Here’s an account of a hearing held yesterday on a stem cell research alternative I mentioned here. Ramesh Ponnuru has some good questions for those who oppose this but are still willing to destroy human embryos. QD tries to explain what they might be up to.

For other accounts of the politics of the competing proposals, go here and here. Here’s the Council on Bioethics White Paper that details the science of it all. Robert P. George, joined by Mary Ann Glendon and Alfonso Gomez-Lobo, offers the following observations:

Of the four possible methods explored in our White Paper, the one that has attracted the most intense interest outside the Council is altered nuclear transfer. There are two major concerns: (1) the question whether the entity produced would be truly non-embryonic, and not a disabled embryo or an embryo genetically programmed for a premature death; and (2) the question whether ova could be supplied without subjecting women to the painful and possibly dangerous process of superovulation. Neither of these questions is, strictly speaking, ethical, though both have what I consider to be decisive ethical implications. Like Dr.
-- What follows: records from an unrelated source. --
(** Full packets of whole samples leave, the rest stays in the bank. *)
Lemma write_samples_dev f ss e st w : (sample_bytes f | size ein)%nat -> (sample_bytes f | length (ep_bank (st ein)))%nat ->
  (length (ep_bank (st ein)) < size ein)%nat -> dev e st w ->
  wp true (write_samples fuel f ss) (fun r w' => r = true /\ exists ps b x,
    concat ps ++ b = ep_bank (st ein) ++ concat (map (enc_sample f) ss) /\
    Forall (fun p => length p = size ein) ps /\ (length b < size ein)%nat /\
    dev x (<[ein := mkEP b (ep_sent (st ein) ++ ps) (ep_queue (st ein)) (ep_stalled (st ein))]> st) w') w.
Proof.
  intros Hd. revert e st w; induction ss as [|s ss IH]; intros e st w Hb Hlt H; cbn [write_samples map concat].
  - apply wp_ret. split; [done|]. exists [], (ep_bank (st ein)), e. rewrite !app_nil_r. split_and!; try done.
    eapply dev_ext; [|exact H]. dev_eq; by destruct (st ein).
  - apply wp_bind. eapply wp_mono; [by apply (IsReady_dev e st)|]. intros r w1 [-> H1]. apply wp_bind.
    assert (length (ep_bank (st ein)) + sample_bytes f <= size ein)%nat as Hroom.
    { destruct Hd as [a Ha], Hb as [c Hc]. rewrite Ha, Hc in *. destruct f; cbn in *; nia. }
    eapply wp_mono; [by apply (write_sample_dev f s st)|]. intros [] w2 H2.
    pose proof (enc_sample_length f s) as Hl.
    assert ((sample_bytes f | length (ep_bank (st ein) ++ enc_sample f s)))%nat as Hd'.
    { rewrite length_app, Hl. destruct Hb as [c ->]. exists (S c). lia. }
    eapply wp_mono; [eapply (IH ein); [..|exact H2]|]; rewrite ?fn_lookup_insert; unfold sent_sample, put_all in *; cbn [ep_bank].
    1,2: destruct (Nat.eqb_spec (length (ep_bank (st ein) ++ enc_sample f s)) (size ein)); cbn; try done; try lia.
    { by exists 0%nat. }
    { rewrite length_app in *. lia. }
    intros r w3 (-> & ps & b & x & Hc & Hp & Hlb & H3). split; [done|].
    destruct (Nat.eqb_spec (length (ep_bank (st ein) ++ enc_sample f s)) (size ein)) as [E|E]; cbn in Hc, H3.
    + exists ((ep_bank (st ein) ++ enc_sample f s) :: ps), b, x. cbn.
      split_and!; [by rewrite <- !app_assoc, Hc|by constructor|done|]. eapply dev_ext; [|exact H3].
      dev_eq; [|done]. by rewrite <- app_assoc.
    + exists ps, b, x. rewrite <- app_assoc in Hc. split_and!; try done. eapply dev_ext; [|exact H3]. dev_eq; done.
Qed.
Hurlbut, who has taken the lead in formulating this proposal, I will not support altered nuclear transfer as a method of obtaining human pluripotent stem cells unless it can be shown that (1) the procedure truly and reliably produces nonembryonic entities, rather than damaged embryos, and (2) it is possible to carry out altered nuclear transfer on the scale required without subjecting women to harmful and exploitative practices.

I recognize that some people have objections to altered nuclear transfer even if these conditions are met. Dr. Krauthammer, for example, objects even if the sources of stem cells created can be shown truly to be nonembryonic. Because Dr. Krauthammer also objects (as I do) to the creation for destruction of true embryos (by cloning or any other method), I take his concerns very seriously and welcome his criticisms of my own more permissive view. I would not finally endorse altered nuclear transfer using human cells prior to engaging the argument with him more fully and considering with the utmost care the considerations he adduces against it.

It is more difficult to credit the ethical objections to altered nuclear transfer of those who support the creation of true embryos to be destroyed in biomedical research. How can it be right deliberately to create and destroy true human embryos—beings that no one can deny are human individuals in the embryonic stage of development—yet somehow wrong to produce disorganized growths that are the moral equivalent of gamete tumors rather than embryos?

One final point: the effort in which I am happy to join to find morally legitimate means of obtaining embryonic or embryonic-type stem cells should not be interpreted as indicating any acceptance of the hyping of the therapeutic promise of embryonic stem cell research that has marred the debate over the past four years. This promotion of exaggerated expectations dishonors science and shames those responsible for it by cruelly elevating the hopes of suffering people and members of their families. It should be condemned.